Artikel

Kleriker und höfische Liebe in Andreas Capellanus 'Die Kunst der höfischen Liebe und Chaucers Canterbury Tales

Kleriker und höfische Liebe in Andreas Capellanus 'Die Kunst der höfischen Liebe und Chaucers Canterbury Tales

Kleriker und höfische Liebe in Andreas Capellanus 'Die Kunst der höfischen Liebe und Chaucers Canterbury Tales

Williams, Andrew (Université de Montréal)

Revista Alicantina de Estudios Ingleses, núm. 3 (1999)

Abstrakt

Sowohl Die Canterbury Geschichten und Die Kunst der höfischen Liebe Geoffrey Chaucer und Andreas Capellanus beschäftigen sich mit verschiedenen Aspekten der höfischen Liebe. Insbesondere konzentrieren sich beide in gewissem Maße auf die Frage des geistlichen Zölibats. Die Verwendung von Geschichtenerzählen und imaginären Dialogen führt zu einem zeitgenössischen Überblick über die Rolle des Geistlichen in der höfischen Liebe, die kirchlichen Regeln zu diesem Thema und die Meinungen der Menschen zu einem Thema, das zur Erforschung reif ist.
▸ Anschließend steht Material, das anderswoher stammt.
Lemma runQueue_superseded queue stage cb w :
  is_pending (c_route ctx) w = false ->
  runQueue queue (iterator guardAct push_ replace_ ctx stage) cb w = cb w \/
  runQueue queue (iterator guardAct push_ replace_ ctx stage) cb w =
    Some (Settled (abort (c_onAbort ctx) VUndefined w)).
Proof.
  intros Hp. induction queue as [|[hook|] rest IH]; simpl; [by left| |done].
  right. unfold iterator. by rewrite Hp.
Qed.

Lemma confirmed_superseded cbs w :
  is_pending (c_route ctx) w = false ->
  confirmed ctx cbs w = Some (Settled (abort (c_onAbort ctx) VUndefined w)).
Proof. intros Hp. unfold confirmed. by rewrite Hp. Qed.

Lemma stage_done_superseded stage w :
  is_pending (c_route ctx) w = false ->
  exists w0,
    stage_done guardAct push_ replace_ ctx stage w =
      Some (Settled (abort (c_onAbort ctx) VUndefined w0)) /\
    same_but_arrays w w0 [].
Proof.
  intros Hp. destruct stage as [activated|cbs]; simpl.
  - exists (set_arrays (arrays w ++ [[]]) w). split.
    + unfold resolved.
      match goal with
      | |- runQueue ?q ?f ?cb ?w1 = _ =>
          destruct (runQueue_superseded q (StageB (length (arrays w))) cb w1 Hp)
            as [->| ->]; [|done]
      end.
      by apply confirmed_superseded.
    + unfold same_but_arrays. simpl. by rewrite app_nil_r.
  - exists w. split; [by apply confirmed_superseded|apply same_but_arrays_refl].
Qed.

Lemma next_superseded stage rest w :
  is_pending (c_route ctx) w = false ->
  exists w0,
    runQueue rest (iterator guardAct push_ replace_ ctx stage)
      (stage_done guardAct push_ replace_ ctx stage) w =
      Some (Settled (abort (c_onAbort ctx) VUndefined w0)) /\
    same_but_arrays w w0 [].
Proof.
  intros Hp.
  destruct (runQueue_superseded rest stage
              (stage_done guardAct push_ replace_ ctx stage) w Hp) as [->| ->].
  - by apply stage_done_superseded.
  - exists w. split; [done|apply same_but_arrays_refl].
Qed.

Lemma resume_superseded k v w :
  k_ctx k = ctx ->
  is_pending (c_route ctx) w = false -> forwarded v = true ->
  exists w0 w',
    resume_body guardAct push_ replace_ k v w = Some (Settled w') /\
    same_but_arrays w w0 [] /\
    same_but_arrays (abort (c_onAbort ctx) VUndefined w0) w' [].
Proof.
  intros Hk Hp Hv. unfold resume_body. rewrite Hk.
  destruct (next_superseded (k_stage k) (k_rest k) w Hp) as (w0 & Hnext & Hw0).
  unfold forwarded, vetoes, redirects in Hv.
  apply andb_prop in Hv as [Hv1 Hv2].
  apply negb_true_iff in Hv1. apply negb_true_iff in Hv2.
  exists w0. destruct (k_hook k) as [g|g mtch key cbs valid]; simpl.
  - exists (abort (c_onAbort ctx) VUndefined w0).
    unfold resultHandler. rewrite Hv1, Hv2, Hnext.
    split; [done|]. split; [done|apply same_but_arrays_refl].
  - unfold resultHandler. rewrite Hv1, Hv2, Hnext.
    destruct v; simpl; try (eexists; split; [done|];
                             split; [done|apply same_but_arrays_refl]).
    eexists; split; [done|]. split; [done|apply same_but_arrays_push].
Qed.

End Superseded.

Lemma is_pending_array_push route c t w :
  is_pending route (array_push c t w) = is_pending route w.
Proof. unfold array_push. by destruct (arrays w !! c). Qed.

Lemma suspended_owns_pending guardAct resolveAsyncComponents fuel op s o :
  sys_known s ->
  step_run guardAct resolveAsyncComponents fuel op s = Some o ->
  good (fun _ => True) (fun w k => is_pending (c_route (k_ctx k)) w = true) o.
Proof.
  intros Hk Hr.
  apply (step_run_good guardAct resolveAsyncComponents (fun _ => True)
           (fun w k => is_pending (c_route (k_ctx k)) w = true))
    with (fuel := fuel) (op := op) (s := s); try done.
  intros w k c t H. by rewrite is_pending_array_push.
Qed.

(** C1 (as amended). Let a guard of a transition be waiting, and let
    it call its continuation with a value that is passed on (not
    [false], not an error, not a redirect) at a moment when the
    pending slot does not hold the route of the transition.  Then the
    transition ends there by the abort path with no error value: for
    a transition started through [transitionTo] the only event is the
    user abort callback, if any, called with no error; for one
    started by [go] there is no event; the controller (current route,
    pending slot, ready flag, queues, stack, cursor) is unchanged, no
    guard is invoked, the completion callback is not called, and no
    deferred callback is scheduled.  A continuation called with
    [false] or with an error aborts the transition with that value,
    after a forced resync of the address backend, whatever the pending
    slot holds.  Moreover, whenever a step of a reachable system
    leaves a new guard waiting, the pending slot holds the route of
    that guard's transition. *)
Theorem superseded_transition_aborts_silently
    (guardAct : list Event -> GuardId -> Route -> Route -> GuardAct)
    (resolveAsyncComponents : list RouteRecord -> GuardId) (r : Router) :
  (forall fuel route current_ oc oa stage hook rest v w,
      is_pending route w = false -> forwarded v = true ->
      exists w',
        resume guardAct resolveAsyncComponents fuel
          {| k_ctx := transition_ctx route current_ oc (option_map user_onAbort oa);
             k_stage := stage; k_hook := hook; k_rest := rest |} v w =
          Some (Settled w') /\
        same_but_arrays w w' (onAbort_events oa VUndefined)) /\
  (forall fuel route current_ targetIndex stage hook rest v w,
      is_pending route w = false -> forwarded v = true ->
      exists w',
        resume guardAct resolveAsyncComponents fuel
          {| k_ctx := go_ctx route current_ targetIndex;
             k_stage := stage; k_hook := hook; k_rest := rest |} v w =
          Some (Settled w') /\
        same_but_arrays w w' []) /\
  (forall fuel k v w,
      vetoes v = true ->
      resume guardAct resolveAsyncComponents fuel k v w =
      Some (Settled (abort (c_onAbort (k_ctx k)) v (ensureURL true w)))) /\
  (forall fuel op s s' k,
      reachable guardAct resolveAsyncComponents r s ->
      step guardAct resolveAsyncComponents fuel op s = Some s' ->
      length (inflight s') = S (length (inflight s)) ->
      inflight s' !! length (inflight s) = Some (Some k) ->
      is_pending (c_route (k_ctx k)) (world s') = true).
Proof.
  split; [|split; [|split]].
  - intros fuel route current_ oc oa stage hook rest v w Hp Hv.
    destruct (resume_superseded guardAct
                (this_push guardAct resolveAsyncComponents fuel)
                (this_replace guardAct resolveAsyncComponents fuel)
                (transition_ctx route current_ oc (option_map user_onAbort oa))
                {| k_ctx := transition_ctx route current_ oc (option_map user_onAbort oa);
                   k_stage := stage; k_hook := hook; k_rest := rest |}
                v w eq_refl Hp Hv)
      as (w0 & w' & Hres & H0 & H1).
    exists w'. split; [exact Hres|].
    cbn [c_onAbort transition_ctx] in H1. rewrite user_abort_silent in H1.
    pose proof (same_but_arrays_trans _ _ _ _ _ H0
                  (same_but_arrays_trans _ _ _ _ _
                     (same_but_arrays_emits (onAbort_events oa VUndefined) w0) H1)) as H.
    simpl in H. by rewrite app_nil_r in H.
  - intros fuel route current_ targetIndex stage hook rest v w Hp Hv.
    destruct (resume_superseded guardAct
                (this_push guardAct resolveAsyncComponents fuel)
                (this_replace guardAct resolveAsyncComponents fuel)
                (go_ctx route current_ targetIndex)
                {| k_ctx := go_ctx route current_ targetIndex;
                   k_stage := stage; k_hook := hook; k_rest := rest |}
                v w eq_refl Hp Hv)
      as (w0 & w' & Hres & H0 & H1).
    exists w'. split; [exact Hres|].
    cbn [c_onAbort go_ctx abort isError] in H1.
    apply (same_but_arrays_trans _ _ _ _ _ H0 H1).
  - intros fuel k v w Hv. unfold resume, resume_body.
    rewrite hookNext_not_function; [|by destruct v as [|[]| | | |]].
    unfold resultHandler. unfold vetoes in Hv. by rewrite Hv.
  - intros fuel op s s' k Hreach Hs Hlen Hk.
    assert (sys_known s) as Hkn by (by eapply reachable_known).
    destruct (step_run guardAct resolveAsyncComponents fuel op s) as [o|] eqn:Hr.
    + pose proof (suspended_owns_pending _ _ _ _ _ _ Hkn Hr) as Hg.
      destruct (step_run_settle _ _ _ _ _ _ _ Hr Hs) as (pool & Hset & Hpl & _).
      destruct (settle_inv _ _ _ Hset) as [[_ E]|(k' & -> & E)].
      * rewrite E in Hlen. lia.
      * rewrite E, <- Hpl in Hk. rewrite lookup_app_r in Hk; [|lia].
        rewrite Nat.sub_diag in Hk. simpl in Hk. injection Hk as <-.
        simpl in Hg. tauto.
    + assert (inflight s' = inflight s) as E.
      { destruct op; simpl in Hr, Hs; try done; try (by injection Hs as <-).
        - destruct (inflight s !! i) as [[?|]|]; try done; by injection Hs as <-.
        - destruct (ticks (world s)); by injection Hs as <-.
        - destruct (timers (world s)); by injection Hs as <-. }
      rewrite E in Hlen. lia.
Qed.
Mein Ziel ist es, auf einige Ähnlichkeiten hinzuweisen, die sich ergeben, wenn die Frage des «verantwortungsvollen Zölibats» betrachtet wird.
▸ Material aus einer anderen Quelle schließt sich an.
Lemma u32_mul3_pos (K : Z) : 0 < K < 2 ^ 32 -> 0 < u32_wrap (K * 3).
Proof.
  intros HK. unfold u32_wrap.
  assert (Hb : 0 <= (K * 3) mod 2 ^ 32 < 2 ^ 32) by (apply Z.mod_pos_bound; lia).
  destruct (Z.eq_dec ((K * 3) mod 2 ^ 32) 0) as [E|E]; [|lia].
  apply Z.mod_divide in E; [|lia]. destruct E as [c Hc]. exfalso.
  assert (Hc12 : c = 1 \/ c = 2) by lia. destruct Hc12; subst c; lia.
Qed.

Lemma last_key_cons (kv : P * list string) t : t <> [] -> last_key (kv :: t) = last_key t.
Proof. destruct kv, t as [|kv' t]; [contradiction|reflexivity]. Qed.

Lemma last_key_snoc (r : Ladder P) k v : last_key (r ++ [(k, v)]) = Some k.
Proof.
  induction r as [|kv r IH]; [reflexivity|].
  change ((kv :: r) ++ [(k, v)]) with (kv :: (r ++ [(k, v)])).
  rewrite last_key_cons by (destruct r; discriminate). exact IH.
Qed.

(** The first slot [side_prices] renders is the slot of the best key, and
    [best_of] is [None] when there is none. *)
Lemma side_prices_best (b : OrderBook P) sd :
  match side_prices b sd with
  | [] => best_of b sd = None
  | (k, v) :: _ => best_of b sd = Some k /\ In (k, v) (ladder_of b sd)
  end.
Proof.
  destruct sd; unfold best_of, get_best_bid_ask; simpl.
  - generalize (bids_by_price b) as l. intros l.
    induction l as [|kv r _] using rev_ind; [reflexivity|].
    destruct kv as [k v]. rewrite rev_app_distr. simpl.
    split; [apply last_key_snoc|apply in_or_app; right; left; reflexivity].
  - destruct (asks_by_price b) as [|[k v] r]; simpl; [reflexivity|].
    split; [reflexivity|left; reflexivity].
Qed.

End L.

(** The book seen through its index and through its ladders describes the
    same resting orders. *)
Theorem index_ladders_agree_ord {P : Type} `{OrdLaws P} (s : string) (ops : list (Op P)) :
  let b := run (OrderBook_new s) ops in
  (forall x, is_Some (orders b !! x) <-> In x (all_ids b)) /\
  (forall x o, orders b !! x = Some o ->
     id o = x /\ exists v, In (price o, v) (ladder_of b (side o)) /\ In x v).
Proof.
  intros b.
  destruct (reachable_inv (P := P) s ops) as (_ & _ & _ & _ & Hok & _).
  pose proof (complete_reach (P := P) s ops) as Hc.
  pose proof (ids_reach (P := P) s ops) as Hi. fold b in Hok, Hc, Hi.
  split.
  - intros x. split.
    + intros [o Ho]. destruct (Hc x o Ho) as [v [Hv Hx]].
      exact (in_all_ids b _ _ _ _ Hv Hx).
    + intros Hin. destruct (orders b !! x) eqn:Hx; [eexists; reflexivity|].
      exfalso. exact (not_in_ladders b x Hok Hx Hin).
  - intros x o Hx. split; [exact (Hi x o Hx)|exact (Hc x o Hx)].
Qed.

(** The best price of each side is the price of a resting order of that
    side, and no resting order of that side has a better price; a side has
    no best price exactly when it has no resting order. *)
Theorem best_price_extremal_ord {P : Type} `{OrdLaws P} (s : string) (ops : list (Op P)) (sd : Side) :
  let b := run (OrderBook_new s) ops in
  (best_of b sd = None <-> forall x o, orders b !! x = Some o -> side o <> sd) /\
  (forall p, best_of b sd = Some p ->
     (exists x o, orders b !! x = Some o /\ side o = sd /\ price o = p) /\
     (forall x o, orders b !! x = Some o -> side o = sd ->
        price o = p \/ cmp (price o) p = worse sd)).
Proof.
  intros b.
  destruct (reachable_inv (P := P) s ops) as (Sb & Sa & Nb & Na & Hok & _).
  pose proof (complete_reach (P := P) s ops) as Hc. fold b in Sb, Sa, Nb, Na, Hok, Hc.
  assert (Hslot : forall k v, In (k, v) (ladder_of b sd) ->
            exists x o, orders b !! x = Some o /\ side o = sd /\ price o = k).
  { intros k v Hkv.
    assert (Hv : v <> []).
    { unfold slots_nonempty in Nb, Na. destruct sd; simpl in Hkv;
        [exact (proj1 (Stdlib.Lists.List.Forall_forall _ _) Nb (k, v) Hkv)
        |exact (proj1 (Stdlib.Lists.List.Forall_forall _ _) Na (k, v) Hkv)]. }
    destruct v as [|x v]; [contradiction|].
    destruct (Hok sd k (x :: v) x Hkv (or_introl eq_refl)) as [o [Ho [Hs Hp]]].
    exists x, o. auto. }
  assert (Hspec : forall p, best_of b sd = Some p ->
            (exists v, In (p, v) (ladder_of b sd)) /\
            forall kv, In kv (ladder_of b sd) -> kv.1 = p \/ cmp kv.1 p = worse sd).
  { intros p Hp. destruct sd; unfold best_of, get_best_bid_ask in Hp; simpl in Hp |- *.
    - exact (last_key_spec _ _ Sb Hp).
    - exact (first_key_spec _ _ Sa Hp). }
  split.
  - split.
    + intros Hn x o Hx Hs.
      destruct (Hc x o Hx) as [v [Hv _]]. rewrite Hs in Hv.
      pose proof (side_prices_best b sd) as Hb.
      destruct (side_prices b sd) as [|[k' v'] r] eqn:E.
      * apply (proj2 (ProjFacts.side_prices_in b sd (price o, v))) in Hv.
        rewrite E in Hv. exact Hv.
      * destruct Hb as [Hb _]. rewrite Hn in Hb. discriminate.
    + intros Hno. pose proof (side_prices_best b sd) as Hb.
      destruct (side_prices b sd) as [|[k v] r] eqn:E; [exact Hb|].
      destruct Hb as [_ Hkv]. destruct (Hslot k v Hkv) as [x [o [Ho [Hs _]]]].
      exfalso. exact (Hno x o Ho Hs).
  - intros p Hp. destruct (Hspec p Hp) as [[v Hv] Hall]. split; [exact (Hslot p v Hv)|].
    intros x o Hx Hs. destruct (Hc x o Hx) as [v' [Hv' _]]. rewrite Hs in Hv'.
    exact (Hall _ Hv').
Qed.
Einleitung: Ein Großteil von Chaucer Canterbury Geschichten befasst sich mit verschiedenen Aspekten der Liebe, höflich oder auf andere Weise. Von besonderem Interesse ist Chaucers Behandlung von Geistlichen und höfischer Liebe. Was ist ihre Position in der Armee der Liebe? Eine Arbeit, die sich mit diesem Thema befasst und möglicherweise Chaucer zur Verfügung stand, war Andreas Capellanus ' Die Kunst der höfischen Liebe. Was über Andreas bekannt ist, sagt uns, dass er der Hofkaplan von Königin Eleanor von Aquitanien war. Andreas verwendet die Form einer Ansprache an einen jungen Akolythen, definiert Liebe und gibt Anweisungen zum Gewinnen, Behalten und Loswerden von Liebe. Als Zeitgenosse von Schriftstellern wie Chrétien de Troyes war sich Andreas der Popularität des höfischen Schreibens bewusst - Dantes «süßer neuer Stil». In seinem Buch kodifiziert Capellanus die Regeln des höfischen Liebesgenres. Diese Regeln sind von zentraler Bedeutung für die Canterbury Geschichten, von denen viele Geschichten im höfischen und nachgebildeten höfischen Genre komponiert sind. Die Kunst der höfischen Liebe wurde in der zweiten Hälfte des 12. Jahrhunderts vom Lateinischen ins Französische und im 14. und 15. Jahrhundert ins Deutsche und Italienische übersetzt. Es ist unvernünftig zu glauben, dass ein so gut gelesener, gereister und gebildeter Mann wie Chaucer ein so populäres Werk nicht gekannt hätte.

Revista Alicantina de Estudios Ingleses


Schau das Video: BRAHMS - Liebe und Frühling I Op. 3 No. 2 (Oktober 2021).